#### Record excerpts

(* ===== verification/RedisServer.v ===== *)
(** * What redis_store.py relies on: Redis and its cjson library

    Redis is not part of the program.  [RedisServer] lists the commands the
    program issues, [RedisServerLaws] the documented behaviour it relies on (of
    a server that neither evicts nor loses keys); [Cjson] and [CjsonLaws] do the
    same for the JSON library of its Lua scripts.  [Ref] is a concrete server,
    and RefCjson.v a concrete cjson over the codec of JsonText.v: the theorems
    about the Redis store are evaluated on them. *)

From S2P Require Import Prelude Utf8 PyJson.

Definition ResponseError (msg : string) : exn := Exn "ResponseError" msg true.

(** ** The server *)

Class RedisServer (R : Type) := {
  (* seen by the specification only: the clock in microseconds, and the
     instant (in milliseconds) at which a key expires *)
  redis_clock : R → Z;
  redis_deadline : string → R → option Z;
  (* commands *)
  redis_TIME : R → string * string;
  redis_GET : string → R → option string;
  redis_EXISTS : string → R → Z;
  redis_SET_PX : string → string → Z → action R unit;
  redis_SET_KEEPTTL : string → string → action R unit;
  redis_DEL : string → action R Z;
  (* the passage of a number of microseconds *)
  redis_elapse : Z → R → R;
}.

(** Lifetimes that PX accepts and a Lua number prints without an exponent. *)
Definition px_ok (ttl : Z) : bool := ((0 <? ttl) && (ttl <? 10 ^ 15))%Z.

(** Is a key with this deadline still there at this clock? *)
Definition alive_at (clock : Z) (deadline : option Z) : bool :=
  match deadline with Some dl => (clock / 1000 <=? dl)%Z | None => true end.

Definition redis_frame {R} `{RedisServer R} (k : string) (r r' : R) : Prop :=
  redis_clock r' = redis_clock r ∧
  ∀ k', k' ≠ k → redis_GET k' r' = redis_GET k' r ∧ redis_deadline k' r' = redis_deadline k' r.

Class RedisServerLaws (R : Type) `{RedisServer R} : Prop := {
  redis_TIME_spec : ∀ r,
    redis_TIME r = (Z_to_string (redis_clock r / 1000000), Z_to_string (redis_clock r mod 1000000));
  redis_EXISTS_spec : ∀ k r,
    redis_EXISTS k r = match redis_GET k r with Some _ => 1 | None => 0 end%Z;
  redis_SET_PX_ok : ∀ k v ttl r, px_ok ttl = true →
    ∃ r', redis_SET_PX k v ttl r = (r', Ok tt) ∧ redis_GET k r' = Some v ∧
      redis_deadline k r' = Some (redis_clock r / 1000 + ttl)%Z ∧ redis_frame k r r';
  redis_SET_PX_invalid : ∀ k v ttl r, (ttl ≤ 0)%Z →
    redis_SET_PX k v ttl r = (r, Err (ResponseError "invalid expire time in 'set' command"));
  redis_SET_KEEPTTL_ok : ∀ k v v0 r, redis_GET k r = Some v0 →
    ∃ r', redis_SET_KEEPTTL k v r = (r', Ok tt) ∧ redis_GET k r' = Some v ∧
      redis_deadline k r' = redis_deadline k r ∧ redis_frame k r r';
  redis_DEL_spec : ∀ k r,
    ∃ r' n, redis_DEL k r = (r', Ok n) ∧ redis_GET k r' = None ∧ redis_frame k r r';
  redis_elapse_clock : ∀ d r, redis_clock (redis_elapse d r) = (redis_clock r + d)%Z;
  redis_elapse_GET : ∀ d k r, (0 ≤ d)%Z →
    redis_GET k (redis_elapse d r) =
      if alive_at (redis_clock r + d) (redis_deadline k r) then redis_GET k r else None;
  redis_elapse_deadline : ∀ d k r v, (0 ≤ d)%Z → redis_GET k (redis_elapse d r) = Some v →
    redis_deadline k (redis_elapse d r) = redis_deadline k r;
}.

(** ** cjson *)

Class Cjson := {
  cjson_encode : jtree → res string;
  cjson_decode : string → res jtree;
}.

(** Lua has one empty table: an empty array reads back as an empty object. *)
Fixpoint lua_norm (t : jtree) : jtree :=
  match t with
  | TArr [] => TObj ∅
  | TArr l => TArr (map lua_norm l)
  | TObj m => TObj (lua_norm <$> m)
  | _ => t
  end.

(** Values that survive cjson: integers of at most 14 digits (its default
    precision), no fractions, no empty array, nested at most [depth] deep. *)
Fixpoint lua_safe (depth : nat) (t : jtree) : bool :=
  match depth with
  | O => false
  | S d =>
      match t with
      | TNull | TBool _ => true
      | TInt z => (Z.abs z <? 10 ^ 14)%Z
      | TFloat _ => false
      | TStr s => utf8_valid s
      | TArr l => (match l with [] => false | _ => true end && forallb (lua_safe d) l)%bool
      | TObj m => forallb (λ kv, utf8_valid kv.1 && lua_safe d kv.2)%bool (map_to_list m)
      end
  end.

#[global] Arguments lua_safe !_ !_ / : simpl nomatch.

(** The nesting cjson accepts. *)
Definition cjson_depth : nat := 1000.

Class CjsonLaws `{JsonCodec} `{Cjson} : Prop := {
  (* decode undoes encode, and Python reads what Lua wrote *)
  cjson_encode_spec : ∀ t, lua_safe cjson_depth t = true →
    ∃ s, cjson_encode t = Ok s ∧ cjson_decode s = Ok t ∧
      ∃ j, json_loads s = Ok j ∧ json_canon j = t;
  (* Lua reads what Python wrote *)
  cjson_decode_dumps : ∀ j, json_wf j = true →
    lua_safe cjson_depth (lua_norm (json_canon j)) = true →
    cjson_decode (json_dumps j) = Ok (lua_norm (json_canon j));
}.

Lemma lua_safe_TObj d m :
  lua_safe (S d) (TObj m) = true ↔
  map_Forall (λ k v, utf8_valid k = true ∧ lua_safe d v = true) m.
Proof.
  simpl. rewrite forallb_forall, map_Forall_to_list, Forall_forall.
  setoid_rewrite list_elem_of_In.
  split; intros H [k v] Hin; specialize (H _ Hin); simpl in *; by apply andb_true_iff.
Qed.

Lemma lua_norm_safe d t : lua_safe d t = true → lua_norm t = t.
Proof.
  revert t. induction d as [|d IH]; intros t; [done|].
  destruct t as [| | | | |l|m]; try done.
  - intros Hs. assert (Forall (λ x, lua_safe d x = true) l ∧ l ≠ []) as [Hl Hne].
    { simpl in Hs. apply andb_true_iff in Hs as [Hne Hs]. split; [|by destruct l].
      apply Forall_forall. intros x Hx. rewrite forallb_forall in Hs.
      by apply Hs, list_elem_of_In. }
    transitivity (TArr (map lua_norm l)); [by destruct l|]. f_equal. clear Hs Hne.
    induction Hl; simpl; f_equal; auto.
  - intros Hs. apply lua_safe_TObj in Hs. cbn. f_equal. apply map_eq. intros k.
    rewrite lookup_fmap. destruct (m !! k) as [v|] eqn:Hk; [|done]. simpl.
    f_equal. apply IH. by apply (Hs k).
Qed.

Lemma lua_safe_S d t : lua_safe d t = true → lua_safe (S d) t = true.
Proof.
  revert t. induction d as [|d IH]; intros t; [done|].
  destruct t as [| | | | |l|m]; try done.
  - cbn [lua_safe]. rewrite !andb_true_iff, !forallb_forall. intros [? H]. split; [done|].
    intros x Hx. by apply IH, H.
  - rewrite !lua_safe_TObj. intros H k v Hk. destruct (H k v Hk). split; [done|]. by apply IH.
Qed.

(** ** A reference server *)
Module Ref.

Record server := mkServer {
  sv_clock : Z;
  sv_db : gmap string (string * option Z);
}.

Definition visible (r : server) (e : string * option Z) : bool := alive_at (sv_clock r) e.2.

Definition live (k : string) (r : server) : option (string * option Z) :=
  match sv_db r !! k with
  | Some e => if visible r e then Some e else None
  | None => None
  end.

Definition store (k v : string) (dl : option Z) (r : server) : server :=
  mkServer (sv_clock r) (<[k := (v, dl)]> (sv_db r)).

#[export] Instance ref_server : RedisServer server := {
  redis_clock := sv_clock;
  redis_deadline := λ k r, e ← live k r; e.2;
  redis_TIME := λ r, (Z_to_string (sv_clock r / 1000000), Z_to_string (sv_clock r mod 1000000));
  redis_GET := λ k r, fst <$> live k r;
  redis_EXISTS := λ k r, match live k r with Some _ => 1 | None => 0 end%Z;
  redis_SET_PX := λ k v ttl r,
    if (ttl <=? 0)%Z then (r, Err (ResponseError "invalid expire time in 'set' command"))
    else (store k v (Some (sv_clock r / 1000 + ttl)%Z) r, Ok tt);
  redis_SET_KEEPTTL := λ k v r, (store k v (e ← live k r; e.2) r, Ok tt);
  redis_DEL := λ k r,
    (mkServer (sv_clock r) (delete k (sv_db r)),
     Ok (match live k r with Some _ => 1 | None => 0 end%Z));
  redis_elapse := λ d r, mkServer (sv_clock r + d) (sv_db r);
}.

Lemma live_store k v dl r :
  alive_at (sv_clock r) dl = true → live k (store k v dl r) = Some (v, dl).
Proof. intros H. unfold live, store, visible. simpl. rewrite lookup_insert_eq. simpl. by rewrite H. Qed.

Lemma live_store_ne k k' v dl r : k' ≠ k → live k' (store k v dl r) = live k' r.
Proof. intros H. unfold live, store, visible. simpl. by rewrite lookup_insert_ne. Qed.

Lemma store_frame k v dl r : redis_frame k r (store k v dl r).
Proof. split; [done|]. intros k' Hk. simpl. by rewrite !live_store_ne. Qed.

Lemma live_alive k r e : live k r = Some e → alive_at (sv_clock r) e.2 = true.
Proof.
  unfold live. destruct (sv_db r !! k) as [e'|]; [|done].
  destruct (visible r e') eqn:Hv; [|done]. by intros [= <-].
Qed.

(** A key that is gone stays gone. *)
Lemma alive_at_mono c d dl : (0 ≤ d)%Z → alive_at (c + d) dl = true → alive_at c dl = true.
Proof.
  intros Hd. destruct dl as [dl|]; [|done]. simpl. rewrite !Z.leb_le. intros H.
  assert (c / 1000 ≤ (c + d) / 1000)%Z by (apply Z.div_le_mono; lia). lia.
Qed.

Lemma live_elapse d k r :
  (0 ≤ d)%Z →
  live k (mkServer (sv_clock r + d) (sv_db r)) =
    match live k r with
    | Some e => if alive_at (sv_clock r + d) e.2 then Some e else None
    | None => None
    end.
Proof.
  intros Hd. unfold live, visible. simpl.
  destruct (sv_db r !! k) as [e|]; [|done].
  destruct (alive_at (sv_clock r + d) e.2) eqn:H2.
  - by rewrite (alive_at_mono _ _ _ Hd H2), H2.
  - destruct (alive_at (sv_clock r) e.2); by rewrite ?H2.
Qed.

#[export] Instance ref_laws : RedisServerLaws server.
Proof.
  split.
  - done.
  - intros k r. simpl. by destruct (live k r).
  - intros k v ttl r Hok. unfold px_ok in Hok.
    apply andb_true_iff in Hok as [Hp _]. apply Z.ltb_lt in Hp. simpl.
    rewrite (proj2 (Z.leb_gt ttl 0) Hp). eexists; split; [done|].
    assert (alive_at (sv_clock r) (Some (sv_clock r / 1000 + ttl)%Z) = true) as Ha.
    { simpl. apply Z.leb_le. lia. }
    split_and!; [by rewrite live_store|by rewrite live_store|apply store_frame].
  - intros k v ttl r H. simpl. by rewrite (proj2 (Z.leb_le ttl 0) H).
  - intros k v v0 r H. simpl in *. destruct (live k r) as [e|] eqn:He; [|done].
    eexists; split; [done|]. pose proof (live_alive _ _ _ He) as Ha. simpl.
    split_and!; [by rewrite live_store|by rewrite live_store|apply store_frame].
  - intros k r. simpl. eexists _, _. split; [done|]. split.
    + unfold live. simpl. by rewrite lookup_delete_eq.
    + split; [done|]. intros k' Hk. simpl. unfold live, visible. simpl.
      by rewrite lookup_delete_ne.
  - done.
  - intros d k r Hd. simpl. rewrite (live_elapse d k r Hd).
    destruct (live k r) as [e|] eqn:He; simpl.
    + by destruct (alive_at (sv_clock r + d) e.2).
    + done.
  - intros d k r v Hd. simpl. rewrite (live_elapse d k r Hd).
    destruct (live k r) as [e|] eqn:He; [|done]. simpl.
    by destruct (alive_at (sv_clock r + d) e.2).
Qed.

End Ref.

########

Activity:
Copy out the lines above with "program" in them.

Answer below:
    Redis is not part of the program.  [RedisServer] lists the commands the
    program issues, [RedisServerLaws] the documented behaviour it relies on (of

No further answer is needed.